The journal AIDS recently published a study showing that HIV coinfection has no impact on adherence to HCV treatment. The authors compared 2 National Institutes of Health trials (SYNERGY and ERADICATE) that enrolled treatment-naïve patients receiving a fixed-dose combination of ledipasvir 90 mg/sofobuvir 400 mg once daily for 12 weeks.

The researchers identified 70 patients, 50 of whom were HIV/HCV co-infected.
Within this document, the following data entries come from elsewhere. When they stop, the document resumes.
Lemma replace_all_squeeze_lines : forall fuel prev s,
  length s <= fuel ->
  replace_all fuel (fun _ => at_least 2 (N.eqb newline)) [newline] prev s =
  squeeze (N.eqb newline) newline false s.
Proof.
  induction fuel as [|fuel IH]; intros prev [|c s] Hl;
    cbn [length] in Hl; try done; try lia.
  cbn [replace_all at_least squeeze pred].
  destruct (N.eqb_spec newline c) as [<-|Hc].
  - destruct s as [|c' s]; cbn [at_least squeeze pred].
    + by destruct fuel.
    + destruct (N.eqb_spec newline c') as [<-|Hc'].
      * destruct (at_least_0 (N.eqb newline) s) as [r Hr]. rewrite Hr.
        rewrite (squeeze_run _ _ _ _ Hr). cbn [app]. f_equal. apply IH.
        apply at_least_length in Hr. cbn [length] in Hl. lia.
      * f_equal. rewrite IH by lia. cbn [squeeze].
        by destruct (N.eqb_spec newline c').
  - f_equal. apply IH. lia.
Qed.

Lemma collapse_blank_lines_squeeze s :
  collapse_blank_lines s = squeeze (N.eqb newline) newline false s.
Proof. by apply replace_all_squeeze_lines. Qed.

Lemma replace_non_ascii_squeeze s :
  replace_non_ascii s = squeeze not_ascii blank false s.
Proof. by apply replace_all_squeeze. Qed.

Lemma collapse_whitespace_squeeze s :
  collapse_whitespace s = squeeze isspace blank false s.
Proof. by apply replace_all_squeeze. Qed.

(** *** The form of the result *)

Lemma lstrip_snoc l c :
  lstrip (l ++ [c]) =
  match lstrip l with [] => lstrip [c] | r => r ++ [c] end.
Proof.
  induction l as [|a l IH]; [done|]. simpl. by destruct (isspace a).
Qed.

Lemma rev_lstrip_rev s : rev (lstrip (rev s)) = rstrip s.
Proof.
  induction s as [|c s IH]; [done|]. simpl rev. rewrite lstrip_snoc.
  simpl rstrip. rewrite <- IH. destruct (lstrip (rev s)) as [|a l].
  - simpl. by destruct (isspace c).
  - rewrite rev_app_distr. simpl. by destruct (rev l ++ [a]) eqn:E;
      [destruct (rev l)|].
Qed.

Lemma strip_rstrip s : strip s = rstrip (lstrip s).
Proof. unfold strip. apply rev_lstrip_rev. Qed.

Lemma squeeze_ascii in_run s :
  Forall (fun c => is_ascii c = true) (squeeze not_ascii blank in_run s).
Proof.
  revert in_run. induction s as [|c s IH]; intros in_run; simpl; [done|].
  unfold not_ascii at 1. destruct (is_ascii c) eqn:E; simpl.
  - by constructor.
  - destruct in_run; [done|]. by constructor.
Qed.

Lemma squeeze_spaced in_run s :
  Forall (fun c => is_ascii c = true) s ->
  spaced false in_run (squeeze isspace blank in_run s) = true.
Proof.
  intros H. revert in_run. induction H as [|c s Hc _ IH]; intros in_run;
    simpl; [done|].
  destruct (isspace c) eqn:E.
  - destruct in_run; [done|]. simpl. apply IH.
  - simpl. rewrite Hc, E. apply IH.
Qed.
They monitored treatment adherence using an electronic medication event monitoring system (MEMSCap), pill counts, and written questionnaires. Adherence follow-up visits were scheduled at day 7, week 4, week 8, and the end of treatment (week 12).

Previous studies have shown that most patients’ self-reported adherence is unreliable. The MEMSCap’s data suggested similar findings, as patients’ actual adherence was considerably lower than what they reported themselves. The bottom line: patients overestimate their adherence.

Nevertheless, the researchers found that HIV/HCV coinfection had no effect on patients’ adherence. Despite a higher pill burden, coinfected patients experienced no additional adverse effects.

Patients’ prior experience with the need for near-perfect adherence to HIV medications was also found to be unrelated to HCV medication adherence. They did neither better nor worse than other patients in terms of treatment compliance.

Most patients took more than 90% of their scheduled doses. There was a significant drop in adherence during the last 4 weeks of therapy, which could be attributed to pill fatigue.

The study authors suggested that future study should try to establish an adherence threshold, meaning an adherence level below which response is unlikely.